Het betekent dat we doorgaan met ons belangrijke wereldwijde werk. Maar we kijken nu wel met een andere bril op naar de gemeenschappen waar we werken. We weten dat we de allerarmsten niet zomaar kunnen herkennen. Daarom zoeken we naar partijen waarmee we samen kunnen werken. Specialistische organisaties die specifieke kennis en ervaring hebben met moeilijk bereikbaren. Want we willen met elkaar leren hoe we de allerarmsten áchter de armen gaan zien.
Het zichtbaar maken van de onzichtbare vraagt wijsheid én geduld. Want iemand die zichzelf jarenlang heeft buitengesloten maak je niet zo maar onderdeel van de gemeenschap.

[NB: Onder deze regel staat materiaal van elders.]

Lemma hookMatches_spec (hook : Hook) (c : HookConfig) (url : string) tr :
  Config hook = Some c ->
  exists b, hookMatches hook url tr = (Val b, tr)
            /\ (b = true <-> isRegistration url hook).
Proof.
  intros Hc. unfold hookMatches, bind, deref. rewrite Hc. cbn.
  eexists; split; [reflexivity|].
  rewrite !andb_true_iff, !String.eqb_eq, includes_In.
  unfold isRegistration. split.
  - intros [[[? ?] ?] ?]. exists c. tauto.
  - intros (c' & Hc' & ? & ? & ? & ?). rewrite Hc in Hc'.
    injection Hc' as <-. tauto.
Qed.

Lemma alreadyRegistered_trace hooks url tr :
  snd (alreadyRegistered hooks url tr) = tr.
Proof.
  induction hooks as [|hook hooks IH]; cbn; [reflexivity|].
  unfold bind, hookMatches, deref.
  destruct (Config hook); cbn; [|reflexivity].
  match goal with |- context [if ?b then _ else _] => destruct b end;
    [reflexivity|apply IH].
Qed.

Lemma alreadyRegistered_spec hooks url tr :
  Forall (fun h => Config h <> None) hooks ->
  exists b, alreadyRegistered hooks url tr = (Val b, tr)
            /\ (b = true <-> Exists (isRegistration url) hooks).
Proof.
  induction 1 as [|hook hooks Hc _ IH]; cbn.
  - exists false. split; [reflexivity|]. rewrite Exists_nil.
    split; [discriminate|tauto].
  - destruct (Config hook) as [c|] eqn:Hcfg; [|contradiction].
    destruct (hookMatches_spec hook c url tr Hcfg) as (b & Hb & Hiff).
    unfold bind. rewrite Hb. destruct b.
    + exists true. split; [reflexivity|]. rewrite Exists_cons. tauto.
    + destruct IH as (b' & Hb' & Hiff'). exists b'. split; [exact Hb'|].
      rewrite Exists_cons, Hiff'. split; [tauto|].
      intros [H|H]; [|assumption]. apply Hiff in H. discriminate.
Qed.

Lemma isRegistration_newHook url : isRegistration url (newHook url).
Proof.
  eexists. cbn. split; [reflexivity|]. repeat split. left. reflexivity.
Qed.

Section Register.

Variable w : World.
Variables ghToken repoID webhookURL : string.

Hypothesis NewRequest_ok :
  forall method, http_NewRequest w method (hooksURL repoID) = None.

Lemma registerHook_listed tr0 res hooks :
  http_Do w tr0 (listHooks ghToken repoID) = inl res ->
  json_Hooks w (resp_Body res) = inl hooks ->
  Forall (fun h => Config h <> None) hooks ->
  Exists (isRegistration webhookURL) hooks ->
  registerHook w ghToken repoID webhookURL tr0
  = (Val None, tr0 ++ [EvHttp (listHooks ghToken repoID) (inl res)]).
Proof.
  intros Hget Hdec Hcfg Hex.
  unfold registerHook, NewRequest. fold (hooksURL repoID).
  rewrite !NewRequest_ok. fold (listHooks ghToken repoID).
  unfold bind at 1. unfold ret at 1. unfold bind at 1, Do at 1.
  rewrite Hget, Hdec.
  set (tr1 := tr0 ++ _).
  destruct (alreadyRegistered_spec hooks webhookURL tr1 Hcfg)
    as (b & Hb & Hiff).
  unfold bind at 1. rewrite Hb. apply Hiff in Hex. subst b. reflexivity.
Qed.

Lemma registerHook_not_listed tr0 res hooks :
  http_Do w tr0 (listHooks ghToken repoID) = inl res ->
  json_Hooks w (resp_Body res) = inl hooks ->
  Forall (fun h => Config h <> None) hooks ->
  ~ Exists (isRegistration webhookURL) hooks ->
  let tr1 := tr0 ++ [EvHttp (listHooks ghToken repoID) (inl res)] in
  let post := createHook ghToken repoID webhookURL in
  exists err,
    registerHook w ghToken repoID webhookURL tr0
    = (Val err, tr1 ++ [EvHttp post (http_Do w tr1 post)]).
Proof.
  intros Hget Hdec Hcfg Hex tr1 post.
  unfold registerHook, NewRequest. fold (hooksURL repoID).
  rewrite !NewRequest_ok. fold (listHooks ghToken repoID).
  fold (createHook ghToken repoID webhookURL). fold post.
  unfold bind at 1. unfold ret at 1. unfold bind at 1, Do at 1.
  rewrite Hget, Hdec. fold tr1.
  destruct (alreadyRegistered_spec hooks webhookURL tr1 Hcfg)
    as (b & Hb & Hiff).
  unfold bind at 1. rewrite Hb.
  destruct b; [destruct Hex; apply Hiff; reflexivity|].
  unfold bind at 1. unfold ret at 1. unfold bind at 1, Do at 1.
  destruct (http_Do w tr1 post) as [res2|err]; [|eexists; reflexivity].
  destruct (negb (StatusCode res2 =? 201)); eexists; reflexivity.
Qed.

(** Why the hooks are taken with their [config]: a hook without one,
    met before any registration, stops [registerHook] with a panic. *)
Lemma registerHook_nil_config tr0 res hook hooks :
  http_Do w tr0 (listHooks ghToken repoID) = inl res ->
  json_Hooks w (resp_Body res) = inl (hook :: hooks) ->
  Config hook = None ->
  registerHook w ghToken repoID webhookURL tr0
  = (Panic nilDereference,
     tr0 ++ [EvHttp (listHooks ghToken repoID) (inl res)]).
Proof.
  intros Hget Hdec Hcfg.
  unfold registerHook, NewRequest. fold (hooksURL repoID).
  rewrite !NewRequest_ok. fold (listHooks ghToken repoID).
  unfold bind at 1. unfold ret at 1. unfold bind at 1, Do at 1.
  rewrite Hget, Hdec. cbn. unfold bind, hookMatches, deref.
  rewrite Hcfg. reflexivity.
Qed.

End Register.
(** The body of the inner loop for an actual ruleset [rs] with the
    name of the expected ruleset [ers]. *)
Definition compareRuleSets (c : option comparer) (ers rs : konveyor.RuleSet)
    (errors : slice ValidationError) : result (slice ValidationError) :=
  errors ←
    (if negb (mapsEqual String.eqb (konveyor.Errors ers) (konveyor.Errors rs)) then
       forEach
         (λ errors (entry : string * string),
            let '(k, eerr) := entry in
            r ← compareErrors c eerr (index (konveyor.Errors rs) k "");
            appendIfOk errors r)
         (range (konveyor.Errors ers)) errors
     else Ok errors);
  errors ←
    (if negb (deepEqualSlice String.eqb (konveyor.Tags rs) (konveyor.Tags ers)) then
       forEach
         (λ errors erstags,
            r ← compareTag c erstags (konveyor.Tags rs); appendIfOk errors r)
         (elems (konveyor.Tags ers)) errors
     else Ok errors);
  errors ←
    (if negb (deepEqualMap konveyor.deepEqualViolation
                (konveyor.Insights rs) (konveyor.Insights ers)) then
       compareFindings c "Did not find Insights"
         (konveyor.Insights ers) (konveyor.Insights rs) errors
     else Ok errors);
  errors ←
    (if negb (deepEqualMap konveyor.deepEqualViolation
                (konveyor.Violations rs) (konveyor.Violations ers)) then
       compareFindings c "Did not find violations"
         (konveyor.Violations ers) (konveyor.Violations rs) errors
     else Ok errors);
  errors ←
    (if negb (deepEqualSlice String.eqb (konveyor.Unmatched rs) (konveyor.Unmatched ers))
     then
       forEach
         (λ errors ersunmatched,
            r ← compareUnmatched c ersunmatched (konveyor.Unmatched rs);
            appendIfOk errors r)
         (elems (konveyor.Unmatched ers)) errors
     else Ok errors);
  (if negb (deepEqualSlice String.eqb (konveyor.Skipped rs) (konveyor.Skipped ers)) then
     forEach
       (λ errors ersskipped,
          r ← compareSkipped c ersskipped (konveyor.Skipped rs); appendIfOk errors r)
       (elems (konveyor.Skipped ers)) errors
   else Ok errors).

Definition ValidateFiles (testDir targetType : string)
    (actual expected : slice konveyor.RuleSet) : result ValidationResult :=
  let errors := Some [] in
  let comparer := getComparer targetType testDir in
  errors ←
    forEach
      (λ errors ers,
         errors ←
           forEach
             (λ errors rs,
                if negb (String.eqb (konveyor.Name rs) (konveyor.Name ers))
                then Ok errors
                else compareRuleSets comparer ers rs errors)
             (elems actual) errors;
         Ok (append errors [ {| Path := "ruleset/" +:+ konveyor.Name ers;
                                Message := "";
                                Expected := nil;
                                Actual := nil |} ]))
      (elems expected) errors;
  Ok {| Passed := (len errors =? 0)%nat; Errors := errors |}.

Definition Validate (actual expected : slice konveyor.RuleSet) : result ValidationResult :=
  ValidateFiles "" "" actual expected.

End Comparers.

End validator.

(** ** A reference instance of the external functions *)

(** Used to run the model on examples.  It agrees with the libraries
    on file URIs with an empty authority and a path free of escapes,
    and on clean slash-separated paths without [.] and [..] elements. *)
Module reference.

Definition filename (u : string) : option string :=
  if HasPrefix u "file:///" then Some (dropBytes 7 u) else None.

Definition Join (dir name : string) : string :=
  if String.eqb dir "" then name else dir +:+ "/" +:+ name.

(** The elements left of [base] and of [target] once their common
    leading elements are dropped: one [..] for each of the former,
    then the latter. *)
Fixpoint relElements (base target : list string) : list string :=
  match base, target with
  | b :: base', t :: target' =>
      if String.eqb b t then relElements base' target'
      else map (λ _, "..") base ++ target
  | _, _ => map (λ _, "..") base ++ target
  end.

Definition Rel (base target : string) : option string :=
  if negb (Bool.eqb (HasPrefix base "/") (HasPrefix target "/")) then None
  else if String.eqb base target then Some "."
  else Some (Go.Join (relElements (Split base "/") (Split target "/")) "/").

Definition showPointer {A} (p : pointer A) : string :=
  match p with
  | None => "<nil>"
  | Some r => "0x" +:+ HexadecimalString.NilZero.string_of_uint (N.to_hex_uint (addr r))
  end.

Definition showLink (l : konveyor.Link) : string :=
  "{" +:+ konveyor.URL l +:+ " " +:+ konveyor.Title l +:+ "}".

Definition showValue (v : konveyor.value) : string :=
  match v with
  | konveyor.Null => "<nil>"
  | konveyor.Bool b => if b then "true" else "false"
  | konveyor.Int z => Itoa z
  | konveyor.Text s => s
  end.

Definition showIncident (i : konveyor.Incident) : string :=
  "{" +:+ konveyor.URI i +:+ " " +:+ konveyor.Message i +:+ " " +:+ konveyor.CodeSnip i
  +:+ " " +:+ showPointer (konveyor.LineNumber i) +:+ " map["
  +:+ Go.Join (map (λ '(k, v), k +:+ ":" +:+ showValue v)
                   (range (konveyor.Variables i))) " "
  +:+ "]}".

Definition external : External :=
  {| Filename := filename;
     filepathJoin := Join;
     filepathRel := Rel;
     formatCategory := showPointer;
     formatEffort := showPointer;
     formatLink := showLink;
     formatIncident := showIncident |}.

End reference.

(** ** Vocabulary of the properties *)

Module props.

(** [x] directly followed by [y] in the argument list [l]. *)
Definition adjacent (x y : string) (l : list string) : Prop :=
  ∃ before after, l = before ++ x :: y :: after.

(** An argument of the command line: a flag alone, or a flag with
    its value. *)
Definition rendered (arg : string * option string) : list string :=
  match arg with
  | (flag, Some v) => [flag; v]
  | (flag, None) => [flag]
  end.

Definition optional (flag value : string) : list (string * option string) :=
  if String.eqb value "" then [] else [(flag, Some value)].

Definition repeated (flag : string) (values : slice string)
    : list (string * option string) :=
  map (λ v, (flag, Some v)) (elems values).

(** The argument contract of the kantra command line. *)
Definition contract (analysis : targets.AnalysisConfig)
    (inputPath outputDir mavenSettings : string) : list (string * option string) :=
  [ ("analyze", None);
    ("--context-lines", Some (Itoa (targets.ContextLines analysis)));
    ("--input", Some inputPath);
    ("--output", Some outputDir) ]
  ++ optional "--label-selector" (targets.LabelSelector analysis)
  ++ optional "--incident-selector" (targets.IncidentSelector analysis)
  ++ optional "--maven-settings" mavenSettings
  ++ repeated "-t" (targets.Target analysis)
  ++ repeated "-s" (targets.Source analysis)
  ++ repeated "--rules" (targets.Rules analysis)
  ++ (if String.eqb (targets.AnalysisMode analysis) targets.SourceOnlyAnalysisMode
      then [("--mode", Some "source-only")]
      else if String.eqb (targets.AnalysisMode analysis) targets.FullAnalysisMode
      then [("--mode", Some "full")]
      else [])
  ++ [ ("--run-local=false", None); ("--overwrite", None) ].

Ik realiseer me al deze uitdagingen als ik op een steen naast de blinde oude vrouw ga zitten, in die donkere woning in Ethiopië. Het is mogelijk ook dit gezin te bereiken, maar het kost tijd. De maatschappelijk werker vertelt me hoe hij zich bewust is de allerarmsten in zijn dorp. Hij vertelt hoe hij die onzichtbare families opspoort en weer onderdeel wil laten zijn van de gemeenschap. Hoe hij de eerst stap maakt. Simpel en eenvoudig door een dagelijkse groet op straat. Een kort gesprekje als je samen bij de modderige poel staat waar ze het water schept.
Het begint heel simpel en gewoon met contact. Dit eerst contact is al heel bijzonder voor deze twee vrouwen, die na jaren het gevoel hebben dat ze worden gezien. Dat ze er misschien weer bij kunnen horen.
*Anika Altaf promoveerde in 2019. Op 9 januari 2020 werd in Leiden haar boek gepresenteerd: ‘The many hidden faces of extreme poverty – Inclusion and exclusion of extreme poor people in development interventions in Bangladesh, Benin and Ethiopia’.